ECLI:NL:CRVB:2014:1196

Centrale Raad van Beroep

Datum uitspraak
11 april 2014
Publicatiedatum
11 april 2014
Zaaknummer
13-612-T
Instantie
Centrale Raad van Beroep
Type
Uitspraak
Rechtsgebied
Bestuursrecht; Socialezekerheidsrecht
Procedures
  • Hoger beroep
Vindplaatsen
  • Rechtspraak.nl
AI samenvatting door LexboostAutomatisch gegenereerd

Tussenuitspraak over toegenomen arbeidsongeschiktheid en herbeoordeling WAO-uitkering

In deze tussenuitspraak van de Centrale Raad van Beroep, gedateerd 11 april 2014, wordt het hoger beroep van appellant tegen de uitspraak van de rechtbank Arnhem behandeld. Appellant, die sinds 1995 arbeidsongeschikt is door psychische klachten, heeft in 2007 zijn WAO-uitkering zien intrekken. De Raad heeft eerder deze intrekking in stand gelaten, maar appellant heeft nu opnieuw een verzoek ingediend om zijn uitkering te heropenen, met de stelling dat zijn beperkingen al eerder aanwezig waren dan door het Uwv werd vastgesteld.

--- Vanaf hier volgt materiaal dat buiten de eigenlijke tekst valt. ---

(* ===== verification/Extended.v ===== *)
(** * Routes over the tenant services and services of their own

    A route of an organization uses the tenant services ([TenantServices]) next to services of its own,
    [own]. Here is what such routes share: their commands, the two gates they open with (a member, or a
    manager, of the organization the path names; a platform operator), what their events say of the
    tenant services, and the step of each gate. *)

From S2P Require Import Prelude JsMap JsString Effects Url Json Services BackendSource OrgAccess TenantServices ApiKeys.

(** Who passed a manager's gate: the organization's id, the user's, and whether as an operator. *)
Record Manager := { manager_org : string; manager_user : string; as_operator : bool }.

(** The gate the managers' routes share: signed in, an organization, and the right to manage it. *)
Definition require_manager (ident : string) : T (option Manager) :=
  user ← gate requireAuthenticatedUser;
  org ← gate (requireOrgId ident);
  platformAdmin ← gate isPlatformAdmin;
  canManage ← (if platformAdmin : bool then mret true else gate (isOrgAdmin (user_id user) org));
  mret (if canManage : bool then Some {| manager_org := org; manager_user := user_id user; as_operator := platformAdmin |} else None).

(** Someone signed in who manages the organization [ident] addresses. *)
Definition is_manager t (ident : string) (m : Manager) : Prop :=
  exists u, granted (gate_events t) ident RoleUser (manager_org m) /\ signed_in t u /\ user_id u = manager_user m /\
    manages t u (manager_org m).

Lemma is_manager_mono t t' ident m : t ⊆ t' -> is_manager t ident m -> is_manager t' ident m.
Proof.
  intros Hg (u & H1 & H2 & H3 & H4). exists u. split; [by eapply granted_mono|].
  split; [by eapply signed_in_mono|]. split; [done|by eapply manages_mono].
Qed.

Section manager.
Context (I : list (event tenant_effects) -> cmd tenant_effects -> Prop).
Hypothesis I_gate : forall t c, cache_licensed (gate_events t) c -> I t (Gate c).

Lemma extended_manager_spec ident t0 :
  spec I (fun t o => grown t0 t /\ match o with
      | Done (Some m) => coherent tenant_reads t -> is_manager t ident m
      | _ => True end) t0 (require_manager ident).
Proof.
  unfold require_manager. apply spec_bind. eapply spec_post; [apply user_step, I_gate|].
  intros t1 [u|e] [Hg1 Hu]; [|done]. apply spec_bind. eapply spec_post; [apply org_id_step, I_gate|].
  intros t2 [org|e] [Hg2 Hid]; [|split; [by eapply grown_trans|done]].
  apply spec_bind. eapply spec_post; [apply platform_step, I_gate|].
  intros t4 [platformAdmin|e] [Hg4 Hadmin]; [|split; [by eauto using grown_trans|done]].
  apply spec_bind. eapply (spec_post _ (fun t o => grown t4 t /\ match o with
      | Done true => platformAdmin = true \/
          (coherent tenant_reads t -> exists id, granted (gate_events t) org RoleAdmin id)
      | _ => True end)).
  { destruct platformAdmin; [exec_cbn; split; [apply grown_refl|by left]|].
    eapply spec_post; [apply org_admin_step, I_gate|]. intros t [[|]|e] [Hg H]; auto. }
  intros t5 [can|e] [Hg5 H5]; exec_cbn.
  2: { split; [by eauto using grown_trans|done]. }
  split; [by eauto using grown_trans|]. destruct can; [|done].
  intros Hco. assert (t2 ⊆ t5) as Hs2 by (apply grown_subset; by eapply grown_trans).
  assert (t1 ⊆ t5) as Hs1 by (intros e He; apply Hs2; by apply (grown_subset t1 t2)).
  assert (signed_in t5 u) as Hu5 by (by apply (signed_in_mono t1)).
  exists u. split; [apply (granted_mono t2); [done|]; by apply Hid, (coherent_mono _ t5)|].
  split; [done|]. split; [done|]. apply (managed t4 t5 _ _ _ platformAdmin); try done; [intros ->; by apply Hadmin|by apply grown_subset].
Qed.
End manager.

(** ** How a method of the data source settles

    A result is returned only after the backend answered with success, and a refusal of the backend
    is what the method throws, as [throws] makes it the caller's error. *)
Definition settled {Err A} (throws : ds_error -> Err) (tr : list (event ds_effects)) (o : outcome Err A) : Prop :=
  match o with
  | Done _ => exists r res, @Ev ds_effects (Fetch r) (inr res) ∈ tr /\ response_ok res = true
  | Raised _ => True
  end /\
  forall r res, @Ev ds_effects (Fetch r) (inr res) ∈ tr -> response_ok res = false ->
    o = Raised (throws (responseError res)).

(** A method that sends [c]'s requests only, for a path, with a method and a body [P] allows, and settles. *)
Definition delivers {A} (c : client) (P : list piece -> string -> body -> Prop) (p : DS A) : Prop :=
  spec (fun tr cmd => licensed c tr cmd /\ match cmd with Fetch r => P (path r) (http_method r) (request_body r) | ActorId => True end)
    (settled (fun e => e)) [] p.

Definition fetch_answer (e : event ds_effects) : option (Thrown + http_response) :=
  match e with Ev (Fetch _) x => Some x | _ => None end.

Lemma settled_of_event {Err A} (throws : ds_error -> Err) (r : http_request) (x : Thrown + http_response) e0 (o : outcome Err A) :
  match x with
  | inl _ => exists e, o = Raised e
  | inr res => if response_ok res then True else o = Raised (throws (responseError res))
  end -> (forall c y, e0 = @Ev ds_effects c y -> c = ActorId) ->
  settled throws [e0; @Ev ds_effects (Fetch r) x] o.
Proof.
  intros H He. assert (forall r' res, @Ev ds_effects (Fetch r') (inr res) ∈ [e0; @Ev ds_effects (Fetch r) x] ->
    x = inr res) as Hx.
  { intros r' res [Hr|[Hr|Hr%elem_of_nil]%elem_of_cons]%elem_of_cons; [| |done].
    - by specialize (He _ _ (eq_sym Hr)).
    - apply (f_equal fetch_answer) in Hr. by injection Hr. }
  split.
  - destruct o as [a|e]; [|done]. destruct x as [e|res]; [by destruct H|]. exists r, res.
    split; [set_solver|]. by destruct (response_ok res).
  - intros r' res ->%Hx Hok. by rewrite Hok in H.
Qed.

Lemma settled_unsent {Err A} (throws : ds_error -> Err) e0 (e : Err) :
  (forall c y, e0 = @Ev ds_effects c y -> c = ActorId) -> settled (A := A) throws [e0] (Raised e).
Proof.
  intros He. split; [done|]. intros r res [Hr|Hr%elem_of_nil]%elem_of_cons; [|done].
  by specialize (He _ _ (eq_sym Hr)).
Qed.

(** The requests among the data source's events. *)
Definition fetches (tr : list (event ds_effects)) : list (event ds_effects) :=
  omap (fun e : event ds_effects => match e with Ev ActorId _ => None | e => Some e end) tr.

Lemma fetches_app tr tr' : fetches (tr ++ tr') = fetches tr ++ fetches tr'.
Proof. apply omap_app. Qed.

Lemma fetches_elem tr r x : @Ev ds_effects (Fetch r) x ∈ fetches tr <-> @Ev ds_effects (Fetch r) x ∈ tr.
Proof.
  unfold fetches. rewrite list_elem_of_omap. split.
  - intros ([[|r'] y] & He & Hx); [done|]. apply (inj Some) in Hx. by rewrite <- Hx.
  - intros H. by exists (@Ev ds_effects (Fetch r) x).
Qed.

Lemma settled_fetches {Err A} (throws : ds_error -> Err) tr (o : outcome ds_error A) :
  settled (fun e => e) tr o ->
  settled throws (fetches tr) (match o with Done a => Done a | Raised e => Raised (throws e) end).
Proof.
  intros [H1 H2]. split.
  - destruct o; [|done]. destruct H1 as (r & res & Hr & Hok). exists r, res. split; [by apply fetches_elem|done].
  - intros r res Hr Hok. pose proof (H2 r res (proj1 (fetches_elem _ _ _) Hr) Hok) as Ho. by subst o.
Qed.

Lemma settled_raised {Err A B} (throws : ds_error -> Err) tr e :
  settled (A := A) throws tr (Raised e) -> settled (A := B) throws tr (Raised e).
Proof. intros [_ H]. split; [done|]. intros r res Hr Hok. specialize (H r res Hr Hok). by injection H as ->. Qed.

Section delivers.
Context (c : client) (P : list piece -> string -> body -> Prop).

Lemma delivers_and {A} (p : DS A) :
  sends c p -> spec (fun (_ : list (event ds_effects)) (cmd : Effects.cmd ds_effects) => match cmd with Fetch r => P (path r) (http_method r) (request_body r) | ActorId => True end)
    (settled (fun e => e)) [] p -> delivers c P p.
Proof. intros H1 H2. eapply spec_post; [by apply spec_and|]. by intros tr o [_ H]. Qed.

#[local] Ltac settle :=
  exec; try done; cbn [app];
  first [ apply settled_unsent; intros ?? Hev; by injection Hev
        | apply settled_of_event; [|intros ?? Hev; by injection Hev] ];
  simpl; repeat case_match; simplify_eq; eauto; try congruence.

Lemma fetchJson_delivers t m b : is_Some (api_segments t) -> P t m (json_body b) -> delivers c P (fetchJson c t m b).
Proof.
  intros Ht HP. apply delivers_and; [by apply fetchJson_sends|].
  unfold fetchJson, get_headers, fetch, unwrap, parseResponse, check_ok, read_json. settle.
Qed.

Lemma fetchVoid_delivers t m : is_Some (api_segments t) -> P t m NoBody -> delivers c P (fetchVoid c t m).
Proof.
  intros Ht HP. apply delivers_and; [by apply fetchVoid_sends|].
  unfold fetchVoid, get_headers, fetch, unwrap, check_ok. settle.
Qed.

Lemma fetchText_delivers t : is_Some (api_segments t) -> P t "GET" NoBody -> delivers c P (fetchText c t).
Proof.
  intros Ht HP. apply delivers_and; [by apply fetchText_sends|].
  unfold fetchText, get_headers, fetch, unwrap, check_ok. settle.
Qed.

(** What the result is made into changes nothing. *)
Lemma delivers_bind {A B} (p : DS A) (f : A -> DS B) : delivers c P p -> (forall a, pure (f a)) -> delivers c P (mbind f p).
Proof.
  intros Hp Hf. apply spec_bind. eapply spec_post; [exact Hp|]. intros tr [a|e] H; [|by eapply settled_raised].
  apply (spec_impl (fun _ _ => False) _ (fun tr' _ => tr' = tr)); [done| |by apply spec_end, Hf].
  intros tr' o ->. split.
  - destruct o; [apply H|done].
  - intros r res Hr Hok. destruct H as [_ H]. by specialize (H r res Hr Hok).
Qed.

Lemma fetch_member_delivers k t m b : is_Some (api_segments t) -> P t m (json_body b) -> delivers c P (fetch_member c k t m b).
Proof. intros Ht HP. apply delivers_bind; [by apply fetchJson_delivers|]. intros j. apply member_pure. Qed.
End delivers.

(** ** The services of a route *)
#[export] Instance piece_eq_dec : EqDecision piece.
Proof. solve_decision. Defined.
#[export] Instance body_eq_dec : EqDecision body.
Proof. solve_decision. Defined.
#[export] Instance http_request_eq_dec : EqDecision http_request.
Proof. solve_decision. Defined.

Section extended.
Context (own : effects).

Inductive extended_cmd := Shared (c : tenant_cmd) | Backend (r : http_request) | Own (c : cmd own).

Definition extended_ans (c : extended_cmd) : Type :=
  match c with Shared c => tenant_ans c | Backend _ => Thrown + http_response | Own c => ans own c end.

Definition extended : effects := Effects extended_cmd extended_ans.

(** What React's [cache] covers. *)
Definition extended_reads (c : cmd extended) : bool := match c with Shared c => tenant_reads c | _ => false end.

#[export] Instance extended_cmd_eq_dec `{EqDecision (cmd own)} : EqDecision extended_cmd.
Proof. solve_decision. Defined.
#[export] Instance extended_eq_dec `{EqDecision (cmd own)} : EqDecision (cmd extended) := extended_cmd_eq_dec.

Definition on_tenant {X} (p : prog tenant_effects app_error X) : prog extended app_error X :=
  embed (E := tenant_effects) (F := extended) Shared (fun c x => x) (fun e => e) p.

Definition on_own (c : cmd own) : prog extended app_error (ans own c) := @call extended app_error (Own c).

(** ** lib/data-source.ts: the backend, as the signed-in user

    The client is made anew by each request, from the environment; it asks who acts when it sends. *)
Fixpoint acting {X} (p : DS X) : prog extended app_error X :=
  match p with
  | Ret a => Ret a
  | Throw e => Throw (DataSourceError e)
  | Vis c k =>
      match c return (ds_ans c -> DS X) -> prog extended app_error X with
      | ActorId => fun k => user ← on_tenant (gate requireAuthenticatedUser); acting (k (inr (Some (user_id user))))
      | Fetch r => fun k => Vis (E := extended) (Backend r) (fun x => acting (k x))
      end k
  end.

Definition getDataSource (env : Thrown + client) : prog extended app_error client := answered env.


(** ** What the events say of the tenant services *)
Implicit Types (tr : list (event extended)).

Definition tenant_event (e : event extended) : option (event tenant_effects) :=
  match e with Ev (Shared c) x => Some (@Ev tenant_effects c x) | _ => None end.

Definition tenant_events tr : list (event tenant_effects) := omap tenant_event tr.

(** What was asked of the backend, as the data source's events. *)
Definition backend_event (e : event extended) : option (event ds_effects) :=
  match e with Ev (Backend r) x => Some (@Ev ds_effects (Fetch r) x) | _ => None end.

Definition backend_events tr : list (event ds_effects) := omap backend_event tr.

Lemma backend_events_app tr tr' : backend_events (tr ++ tr') = backend_events tr ++ backend_events tr'.
Proof. apply omap_app. Qed.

De Raad oordeelt dat de voor appellant geldende beperkingen, zoals neergelegd in de Functionele Mogelijkhedenlijst (FML) van 20 juni 2012, al veel langer aanwezig waren. De verzekeringsarts die appellant in 2011 onderzocht, concludeerde dat er sprake was van toegenomen beperkingen, maar het Uwv had eerder gesteld dat er geen toegenomen arbeidsongeschiktheid was per 1 januari 2007. De Raad stelt vast dat de psychische problematiek van appellant al geruime tijd bestond en dat de eerdere conclusies van het Uwv niet voldoende gemotiveerd zijn.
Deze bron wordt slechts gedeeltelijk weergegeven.